My 7yo daughter is at that stage where she needs to be constantly busy and entertained, surely a side effect from when she was a baby and we didn’t put her down for the first six months of her life. Hashtag first kid problems. So the weekends bring a fresh level of what-am-I-going-to-do-with-these-kids-hell. And that’s where our story begins.
We loaded up into the car to drive to the craft store so they could pick out a craft that would hopefully keep them quiet and occupied while I was free to do mom stuff. They oohed and aahed up and down every aisle. When my daughter saw the pom pom kitties, she was done. She squealed, grabbed the box, and that was that. I didn’t even look at what it was, other than it had things to glue to make a cat, or so I thought! She was ecstatic so I blindly agreed. Such a rookie mom move.

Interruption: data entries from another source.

(** X9: updating is idempotent: sending the same update request a
    second time gives the same outcome and leaves the table as the
    first one left it, whatever the id and the body. *)
Theorem update_pet_idempotent (pet_id : Z) (data : json) (db : database) :
  update_pet pet_id data (update_pet pet_id data db).2
  = ((update_pet pet_id data db).1, (update_pet pet_id data db).2).
Proof.
  destruct (update_pet_cases pet_id data db)
    as [[_ Hdb]|(pet & pet2 & p & Hget & Hupd & Hb & Heq)].
  - destruct (update_pet pet_id data db) as [out db1] eqn:Hu.
    simpl in *. by subst db1.
  - rewrite Heq. simpl.
    destruct (session_get_Some _ _ _ Hget) as [Hid _].
    assert (id p = Some pet_id) as Hidp.
    { rewrite (bind_columns_id _ _ Hb).
      apply update_fields_id in Hupd. congruence. }
    rewrite (update_pet_found pet_id p)
      by by apply session_get_update_row_eq with pet.
    rewrite (update_fields_again data pet pet2 p) by done.
    by rewrite update_row_twice.
Qed.

Lemma patched_union_columns o1 o2 pet p1 p2 :
  bind_columns (patched o1 pet) = inr p1 →
  bind_columns (patched o2 p1) = inr p2 →
  bind_columns (patched (o2 ∪ o1) pet) = inr p2.
Proof.
  intros Hb1 Hb2.
  destruct (bind_columns_is_column _ _ Hb1) as [Hcn Hcs].
  apply bind_columns_inr in Hb1 as (n1 & s1 & Hn1 & Hs1 & ->).
  apply bind_columns_inr in Hb2 as (n2 & s2 & Hn2 & Hs2 & ->).
  apply bind_columns_inr. exists n2, s2. unfold patched in *. simpl in *.
  rewrite !lookup_union. split_and!; [| |done].
  - destruct (o2 !! "name"), (o1 !! "name"); simpl in *; try done;
      rewrite to_column_column in Hn2 by done; congruence.
  - destruct (o2 !! "species"), (o1 !! "species"); simpl in *; try done;
      rewrite to_column_column in Hs2 by done; congruence.
Qed.

(** X10: when two updates of the same id with JSON object bodies, one
    after the other, both answer 200, a single update with the merged
    body, the later body winning on the keys both carry, gives the
    second answer and leaves the same table. *)
Theorem update_pet_merge
    (pet_id : Z) (o1 o2 : gmap string json) (db db1 db2 : database)
    (body1 body2 : json) :
  update_pet pet_id (JObj o1) db = (Response body1 200, db1) →
  update_pet pet_id (JObj o2) db1 = (Response body2 200, db2) →
  update_pet pet_id (JObj (o2 ∪ o1)) db = (Response body2 200, db2).
Proof.
  intros H1 H2.
  destruct (update_pet_cases pet_id (JObj o1) db)
    as [[[[e He]|He] _]|(pet & pet1 & p1 & Hget & Hupd1 & Hb1 & Heq1)].
  { by rewrite H1 in He. }
  { rewrite H1 in He. simpl in He. by injection He. }
  rewrite H1 in Heq1. injection Heq1 as -> ->.
  rewrite update_fields_obj in Hupd1. injection Hupd1 as <-.
  destruct (session_get_Some _ _ _ Hget) as [Hid _].
  pose proof (bind_columns_id _ _ Hb1) as Hid1. simpl in Hid1.
  assert (session_get pet_id (update_row p1 db) = Some p1) as Hget1.
  { apply session_get_update_row_eq with pet; [congruence | done]. }
  rewrite (update_pet_found _ _ _ _ Hget1), update_fields_obj in H2.
  simpl in H2.
  destruct (bind_columns (patched o2 p1)) as [e|p2] eqn:Hb2; [done|].
  injection H2 as <- <-.
  rewrite (update_pet_found _ _ _ _ Hget), update_fields_obj. simpl.
  rewrite (patched_union_columns o1 o2 pet p1 p2) by done.
  rewrite update_row_twice; [done|].
  pose proof (bind_columns_id _ _ Hb2) as Hid2. simpl in Hid2. congruence.
Qed.

Lemma update_pet_merge_witness :
  update_pet 1 (JObj ({["species" := JStr "Big Dog"]} ∪ {["name" := JStr "Rex"]}))
    fido_db
  = (Response
       (pet_json {| id := Some 1; name := JStr "Rex"; species := JStr "Big Dog" |})
       200,
     {| rows := [{| id := Some 1; name := JStr "Rex"; species := JStr "Big Dog" |}];
        next_id := 2 |}).
Proof.
  apply (update_pet_merge 1 {["name" := JStr "Rex"]}
           {["species" := JStr "Big Dog"]} fido_db
           {| rows := [{| id := Some 1; name := JStr "Rex"; species := JStr "Dog" |}];
              next_id := 2 |}
           _
           (pet_json {| id := Some 1; name := JStr "Rex"; species := JStr "Dog" |}));
    reflexivity.
Defined.

(** X11: deleting the same id twice in a row: the second request never
    finds a record and changes nothing, whether or not the first one
    found one.  It answers 404, or, for an id outside the 64-bit range,
    ends in the [OverflowError] of the look-up as the first one did. *)
Theorem delete_pet_twice (pet_id : Z) (db : database) :
  delete_pet pet_id (delete_pet pet_id db).2
  = (if in_int64 pet_id then Response not_found_error 404
     else Raise OverflowError,
     (delete_pet pet_id db).2).
Proof.
  destruct (delete_pet pet_id db) as [out db1] eqn:Hd. simpl.
  unfold delete_pet, db_session_get in Hd |- *.
  destruct (in_int64 pet_id) eqn:Hr; simpl in *.
  - destruct (session_get pet_id db) as [pet|] eqn:Hget; injection Hd as <- <-.
    + destruct (session_get_Some _ _ _ Hget) as [Hid _].
      by rewrite session_get_delete_eq.
    + by rewrite Hget.
  - by injection Hd as <- <-.
Qed.

Lemma filter_keep_all {A} (P : A → Prop) `{∀ x, Decision (P x)} (l : list A) :
  (∀ x, x ∈ l → P x) → filter P l = l.
Proof.
  induction l as [|a l IH]; intros Hall; [done|].
  rewrite filter_cons_True by (apply Hall; left).
  f_equal. apply IH. intros x Hx. apply Hall. by right.
Qed.

(** X12: creating a record and then deleting it under the id the
    create reported gives back the rows the table had before; only the
    id counter has moved on. *)
Theorem create_then_delete (data : json) (db db' : database) (body : json) :
  reachable db →
  create_pet data db = (Response body 201, db') →
  ∃ i, body_field "id" body = Some (JInt i)
       ∧ delete_pet i db'
         = (Response deleted_message 200,
            {| rows := rows db; next_id := next_id db + 1 |}).
Proof.
  intros Hwf%reachable_wf Hc.
  apply create_pet_201_inv in Hc as (pet & -> & -> & Hid & Hr & _).
  exists (next_id db). split; [by apply pet_json_id|].
  rewrite (delete_pet_found _ pet) by by apply session_get_app_new.
  unfold session_delete_commit. simpl. do 2 f_equal.
  rewrite filter_app, (filter_cons_False _ pet) by (intros H; by apply H).
  rewrite filter_nil, app_nil_r. apply filter_keep_all.
  intros q Hq Heq. pose proof (wf_rows _ Hwf) as Hrows.
  rewrite Forall_forall in Hrows. destruct (Hrows q Hq) as [(j & Hj & Hlt) _].
  assert (j = next_id db) by congruence. lia.
Qed.

Lemma create_then_delete_witness :
  ∃ i, body_field "id" (pet_json fido) = Some (JInt i)
       ∧ delete_pet i fido_db
         = (Response deleted_message 200, {| rows := []; next_id := 2 |}).
Proof.
  apply (create_then_delete (JObj fido_body) empty_db fido_db (pet_json fido)
           reachable_init).
  reflexivity.
Defined.

(** X13: in every reachable table, deleting an existing id takes
    exactly one row out, the one get-one returns, and keeps all others
    in their order. *)
Theorem delete_pet_removes_one (pet_id : Z) (pet : Pet) (db : database) :
  reachable db →
  session_get pet_id db = Some pet →
  ∃ before after : list Pet,
    rows db = (before ++ pet :: after)%list
    ∧ rows (delete_pet pet_id db).2 = (before ++ after)%list.
Proof.
  intros Hwf%reachable_wf Hget.
  destruct (session_get_Some _ _ _ Hget) as [Hid Hin].
  destruct (list_elem_of_split _ _ Hin) as (l1 & l2 & Hrows).
  exists l1, l2. split; [done|].
  rewrite (delete_pet_found _ _ _ Hget). simpl.
  pose proof (wf_nodup _ Hwf) as Hd. rewrite Hrows in Hd |- *.
  rewrite fmap_app, fmap_cons in Hd.
  apply NoDup_app in Hd as (_ & Hdisj & [Hnot _]%NoDup_cons).
  rewrite filter_app, (filter_cons_False _ pet) by (intros H; by apply H).
  rewrite !filter_keep_all; [done|..].
  - intros q Hq Heq. apply Hnot. rewrite <- Heq. by apply list_elem_of_fmap_2.
  - intros q Hq Heq. apply (Hdisj (id q)); [by apply list_elem_of_fmap_2|].
    rewrite Heq. left.
Qed.

Lemma delete_pet_removes_one_witness :
  ∃ before after : list Pet,
    rows two_pets_db = (before ++ fido :: after)%list
    ∧ rows (delete_pet 1 two_pets_db).2 = (before ++ after)%list.
Proof.
  apply (delete_pet_removes_one 1 fido two_pets_db).
  - exact two_pets_db_reachable.
  - reflexivity.
Defined.

(** ** What a body is read for *)

(** X14: of a JSON object body, create and update read the keys [name]
    and [species] and nothing else: two bodies that agree on these two
    keys get the same answer and leave the same table. *)
Theorem only_name_and_species_matter (o o' : gmap string json) (db : database) :
  o !! "name" = o' !! "name" →
  o !! "species" = o' !! "species" →
  create_pet (JObj o) db = create_pet (JObj o') db
  ∧ ∀ pet_id, update_pet pet_id (JObj o) db = update_pet pet_id (JObj o') db.
Proof.
  intros Hn Hs. split.
  - unfold create_pet. rewrite !create_invalid_obj. cbn [py_getitem].
    by rewrite Hn, Hs.
  - intros pet_id. unfold update_pet.
    destruct (db_session_get pet_id db) as [e|[pet|]]; [done| |done].
    rewrite !update_fields_obj. unfold patched. by rewrite Hn, Hs.
Qed.

Lemma only_name_and_species_matter_witness :
  create_pet (JObj (<["age" := JInt 3]> fido_body)) empty_db
  = create_pet (JObj fido_body) empty_db.
Proof.
  apply (only_name_and_species_matter (<["age" := JInt 3]> fido_body)
           fido_body empty_db); reflexivity.
Defined.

With one child being super happy, of course the other child had to be super unhappy because that’s how kids roll. My 5yo daughter was moping because she couldn’t find the mermaid craft she had seen on a previous trip. Against my better judgment and to cheer her up, I convinced her to get a clay set to make her own charms. Something told me I was going to regret these decisions, but at the same time, they were happy so I felt like things were going to be okay.
Checking out, the cashier said there was a free slime project in the craft room if the girls wanted to participate. Of course they wanted to, so I agreed, feeling like the world’s best mom because I not only let them get a craft, but now they were allowed to make the most dreaded thing in the world: slime!
As we drove home, they held onto their projects, anxious to get started while I happy danced on the inside like, “You’re such an awesome mom. Look at you getting crafty, being all nice and shit.” But then we got home and I opened the pom pom kitty box and it was like, “Uh oh. WTF did I get myself into?”
There were bundles of yarn with some plastic thingymajigs, pipe cleaners, plastic eyes, a comb, and a tiny bottle of glue. Where the hell were the cat heads and bodies? I have to what? Make them? Out of yarn? But first I have to do math to figure out how much yarn I need? With a child next to me whining/pleading/asking when her cat will be ready? Oh hell no!
Let’s just say my mood went from birds chirping in the sunshine to storm clouds gathering. I cursed myself over the next 2 1/2 hours. I think an hour of that was just figuring out the math. I wanted to give up, throw the yarn across the table, and stomp out of the house, but we kept going. I worked through an injury sustained while “grooming” the cat, and even paused production to watch a youtube video for additional help.
Slowly, the pom pom kitty came together, through my frustration, irritation, and grumbling. After only 2 hours and 22 minutes, we finally made it to the part where my daughter could help (8 years old and up, my ass! More like 28 years old and up!). She glued on the details, gave her cat a collar, and voila, Fluff Ball was born. The look on my daughter’s face at our creation and her newest companion was priceless.
While I felt like a failure in the process, realizing I’m no Martha Stewart, I learned that the cat didn’t have to be perfect because my daughter would love it no matter if its head was bigger than its body, or its eyes were wonky, or the feet were jacked up, but that she would love it because we made it together.
In conclusion, my review of the pom pom kitty project is 0 out of 5, do not recommend, at least for those who are not great at math and measuring and patience-having, but if you ask my daughter, she gives it a 5 out of 5 and wants to make 1,000 more.